I wanted to be a journalist. I was very idealistic and I had a big chip on my shoulder. I wanted to investigate the human condition, drawing attention to those in need with the hope of someday effecting positive change. I was inspired by John Pilger and people like him who were out there making a difference. I didn’t want a job; I wanted a passion. But as I studied journalism I saw a future of rewording press releases and felt my self-determination being taken from me. This is not to say journalism is just rewording press releases but, needless to say, I fell out of love with it.

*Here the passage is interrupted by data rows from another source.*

(** C1, at the register block of zeros: before [init_gpio] the field of
    pin 12 (bits 6-8 of [GPFSEL1]) is 000; afterwards [GPFSEL1] holds
    0b001001001001, so bit 6 has changed and pin 12 is configured as
    an output, although the source's comments name pins 10, 11 and 13
    only. *)
Theorem init_gpio_overwrites_pin12 :
  let before := regs boot_state GPFSEL1 in
  let after := regs (st (init_gpio idle_world boot_state)) GPFSEL1 in
  fsel_field 12 before = FSEL_INPUT
  /\ fsel_field 12 after = FSEL_OUTPUT
  /\ Z.testbit before 6 = false
  /\ Z.testbit after 6 = true
  /\ after = of_bin "0b001001001001".
Proof. vm_compute. repeat split. Qed.

(** ** Traces *)

Lemma out_bind {A B} (c : M A) (k : A -> M B) s :
  out (bind c k s) = out (c s) ++ out (k (val (c s)) (st (c s))).
Proof. reflexivity. Qed.

Lemma val_bind {A B} (c : M A) (k : A -> M B) s :
  val (bind c k s) = val (k (val (c s)) (st (c s))).
Proof. reflexivity. Qed.

Lemma st_bind {A B} (c : M A) (k : A -> M B) s :
  st (bind c k s) = st (k (val (c s)) (st (c s))).
Proof. reflexivity. Qed.

Lemma result_eta {A} (r : result A) : r = mkResult (val r) (st r) (out r).
Proof. destruct r; reflexivity. Qed.

Lemma elapsed_app (a b : list event) :
  elapsed (a ++ b) = elapsed a + elapsed b.
Proof.
  induction a as [|e a IH]; [reflexivity|].
  change (duration e + elapsed (a ++ b)
          = duration e + elapsed a + elapsed b).
  lia.
Qed.

Lemma elapsed_cons (e : event) (tr : list event) :
  elapsed (e :: tr) = duration e + elapsed tr.
Proof. reflexivity. Qed.

Lemma polls_app (a b : list event) : polls (a ++ b) = polls a + polls b.
Proof. unfold polls. rewrite filter_app, length_app. lia. Qed.

Lemma polls_cons (e : event) (tr : list event) :
  polls (e :: tr) = (if is_poll e then 1 else 0) + polls tr.
Proof.
  unfold polls. cbn [filter].
  destruct (is_poll e); cbn [List.length]; lia.
Qed.

Lemma polls_nonneg (tr : list event) : 0 <= polls tr.
Proof. unfold polls. lia. Qed.

Lemma poll_times_cons (t : Z) (e : event) (tr : list event) :
  poll_times t (e :: tr) =
  (if is_poll e then [t] else []) ++ poll_times (t + duration e) tr.
Proof. reflexivity. Qed.

Lemma poll_times_app (t : Z) (a b : list event) :
  poll_times t (a ++ b) = poll_times t a ++ poll_times (t + elapsed a) b.
Proof.
  revert t; induction a as [|e a IH]; intros t.
  - cbn. now rewrite Z.add_0_r.
  - rewrite <- app_comm_cons, !poll_times_cons, IH, elapsed_cons.
    rewrite <- app_assoc. do 3 f_equal. lia.
Qed.

(** ** The polling loop *)

(** Counts, durations and poll times of the events at the head of a
    trace of the loop. *)
Ltac head_events :=
  rewrite ?polls_cons, ?elapsed_cons, ?poll_times_cons;
  cbn [is_poll duration];
  change (GPLEV0 =? GPLEV0) with true; cbv iota;
  change (polls []) with 0; change (elapsed []) with 0.

Section Wait.

Variable W : world.

(** One turn of the loop. *)
Lemma wait_loop_step (n : nat) (s : state) :
  wait_loop W (S n) s =
  let lv := u32 (level W (clock s)) in
  if pressed_at W (clock s) then
    mkResult tt (advance 300000 s)
      [ERead GPLEV0 lv; EPrintf "Button pressed! Changing lights...\n" [];
       EUsleep 300000]
  else
    let r := wait_loop W n (advance 100000 s) in
    mkResult (val r) (st r) (ERead GPLEV0 lv :: EUsleep 100000 :: out r).
Proof.
  unfold pressed_at. cbn [wait_loop].
  unfold button_pressed, load, ret, bind.
  cbn [val st out]. change (GPLEV0 =? GPLEV0) with true. cbv iota.
  destruct (button_test (u32 (level W (clock s))) =? 0) eqn:E; reflexivity.
Qed.

(** The time of poll [k + 1] counted from [s] is the time of poll [k]
    counted from the state one polling interval later. *)
Lemma next_poll (s : state) (k : Z) :
  clock (advance 100000 s) + 100000 * k = clock s + 100000 * (k + 1).
Proof. cbn [advance clock]. lia. Qed.

Lemma first_poll (s : state) : clock s = clock s + 100000 * 0.
Proof. lia. Qed.

Lemma wait_loop_regs (n : nat) :
  forall s, regs (st (wait_loop W n s)) = regs s.
Proof.
  induction n as [|n IH]; intros s; [reflexivity|].
  rewrite wait_loop_step. cbv zeta.
  destruct (pressed_at W (clock s)); [reflexivity|].
  cbn [st]. now rewrite IH.
Qed.

Lemma wait_loop_clock (n : nat) :
  forall s,
    clock (st (wait_loop W n s))
    = clock s + elapsed (out (wait_loop W n s)).
Proof.
  induction n as [|n IH]; intros s.
  - cbn. lia.
  - rewrite wait_loop_step. cbv zeta.
    destruct (pressed_at W (clock s)); cbn [st out].
    + head_events. cbn [advance clock]. lia.
    + rewrite IH. head_events. cbn [advance clock]. lia.
Qed.

(** The path on which no poll reads pressed. *)
Lemma wait_loop_timeout (n : nat) :
  forall s,
    (forall k, 0 <= k < Z.of_nat n ->
               pressed_at W (clock s + 100000 * k) = false) ->
    polls (out (wait_loop W n s)) = Z.of_nat n
    /\ elapsed (out (wait_loop W n s)) = 100000 * Z.of_nat n.
Proof.
  induction n as [|n IH]; intros s H.
  - split; reflexivity.
  - rewrite wait_loop_step. cbv zeta.
    assert (Hnow : pressed_at W (clock s) = false)
      by (rewrite (first_poll s); apply H; lia).
    rewrite Hnow. cbn [out].
    destruct (IH (advance 100000 s)) as [Hp He].
    { intros k Hk. rewrite next_poll. apply H. lia. }
    head_events. rewrite Hp, He. split; lia.
Qed.

(** The path on which poll [k] is the first to read pressed. *)
Lemma wait_loop_press (n : nat) :
  forall s k,
    0 <= k < Z.of_nat n ->
    (forall j, 0 <= j < k ->
               pressed_at W (clock s + 100000 * j) = false) ->
    pressed_at W (clock s + 100000 * k) = true ->
    polls (out (wait_loop W n s)) = k + 1
    /\ elapsed (out (wait_loop W n s)) = 100000 * k + 300000.
Proof.
  induction n as [|n IH]; intros s k Hk Hbefore Hat; [lia|].
  rewrite wait_loop_step. cbv zeta.
  destruct (Z.eq_dec k 0) as [->|Hne].
  - rewrite <- first_poll in Hat. rewrite Hat. cbn [out].
    head_events. split; lia.
  - assert (Hnow : pressed_at W (clock s) = false)
      by (rewrite (first_poll s); apply Hbefore; lia).
    rewrite Hnow. cbn [out].
    destruct (IH (advance 100000 s) (k - 1)) as [Hp He].
    + lia.
    + intros j Hj. rewrite next_poll. apply Hbefore. lia.
    + rewrite next_poll. now replace (k - 1 + 1) with k by lia.
    + head_events. rewrite Hp, He. split; lia.
Qed.

(** Whatever the button does, the loop takes as long as all its polls
    or as long as the polls before a press plus the settle delay. *)
Lemma wait_loop_elapsed (n : nat) :
  forall s,
    elapsed (out (wait_loop W n s)) = 100000 * Z.of_nat n
    \/ exists k, 0 <= k < Z.of_nat n
         /\ elapsed (out (wait_loop W n s)) = 100000 * k + 300000.
Proof.
  induction n as [|n IH]; intros s.
  - left; reflexivity.
  - rewrite wait_loop_step. cbv zeta.
    destruct (pressed_at W (clock s)); cbn [out].
    + right. exists 0. split; [lia|reflexivity].
    + head_events.
      destruct (IH (advance 100000 s)) as [->|(k & Hk & ->)].
      * left. lia.
      * right. exists (k + 1). split; lia.
Qed.

(** Polls are 0.1 s apart, the first one at once. *)
Lemma wait_loop_poll_times (n : nat) :
  forall s,
    poll_times (clock s) (out (wait_loop W n s)) =
    map (fun k => clock s + 100000 * Z.of_nat k)
        (seq 0 (Z.to_nat (polls (out (wait_loop W n s))))).
Proof.
  induction n as [|n IH]; intros s.
  - reflexivity.
  - rewrite wait_loop_step. cbv zeta.
    destruct (pressed_at W (clock s)); cbn [out].
    + head_events. cbn [poll_times app].
      change (Z.to_nat (1 + (0 + (0 + 0)))) with 1%nat.
      cbn [seq map]. f_equal. change (Z.of_nat 0) with 0. lia.
    + head_events. cbn [app].
      pose proof (polls_nonneg (out (wait_loop W n (advance 100000 s))))
        as Hnn.
      rewrite Z.add_0_l, Z.add_0_r, Z2Nat.inj_add by lia.
      change (Z.to_nat 1) with 1%nat. cbn [Nat.add seq map].
      f_equal; [change (Z.of_nat 0) with 0; lia|].
      change (clock s + 100000) with (clock (advance 100000 s)).
      rewrite IH, <- seq_shift, map_map.
      apply map_ext. intros a. cbn [advance clock]. lia.
Qed.

End Wait.

Lemma wrap_int_small (z : Z) :
  - 2 ^ 31 <= z <= INT_MAX -> wrap_int z = z.
Proof.
  unfold wrap_int, INT_MAX. intros H.
  rewrite Z.mod_small by lia. lia.
Qed.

I was and still am a really curious person which is an asset in a journalist, but I wasn’t always interested in what was newsworthy. What really killed it for me was the reporting of the conflicts in Iraq and Afghanistan. In my last year of journalism I picked up an elective in ‘Visual Research’ and I met a lecturer called John Teschendorf.  He showed me how art could sustain my curiosity and act as a vehicle for my investigations. I changed courses and was thrown into a world of theory and clever, well-spoken people talking about not a whole lot. Throughout it all my interest in people was unwavering. Everything else seemed trivial. This interest naturally drew me towards portraiture and figuration, and by second year I was researching the Old Masters and contemporary practitioners like Jenny Saville and Lucian Freud. I understand there are many ways to investigate the ‘human condition’, and in a way all art attempts this in one way or another, but during my time studying journalism I learned the direct route is often the best one. I choose portraiture because I am interested in people. In an ideal world I want my work to change how people see and engage with their worlds, and people don’t connect with anything better than other people.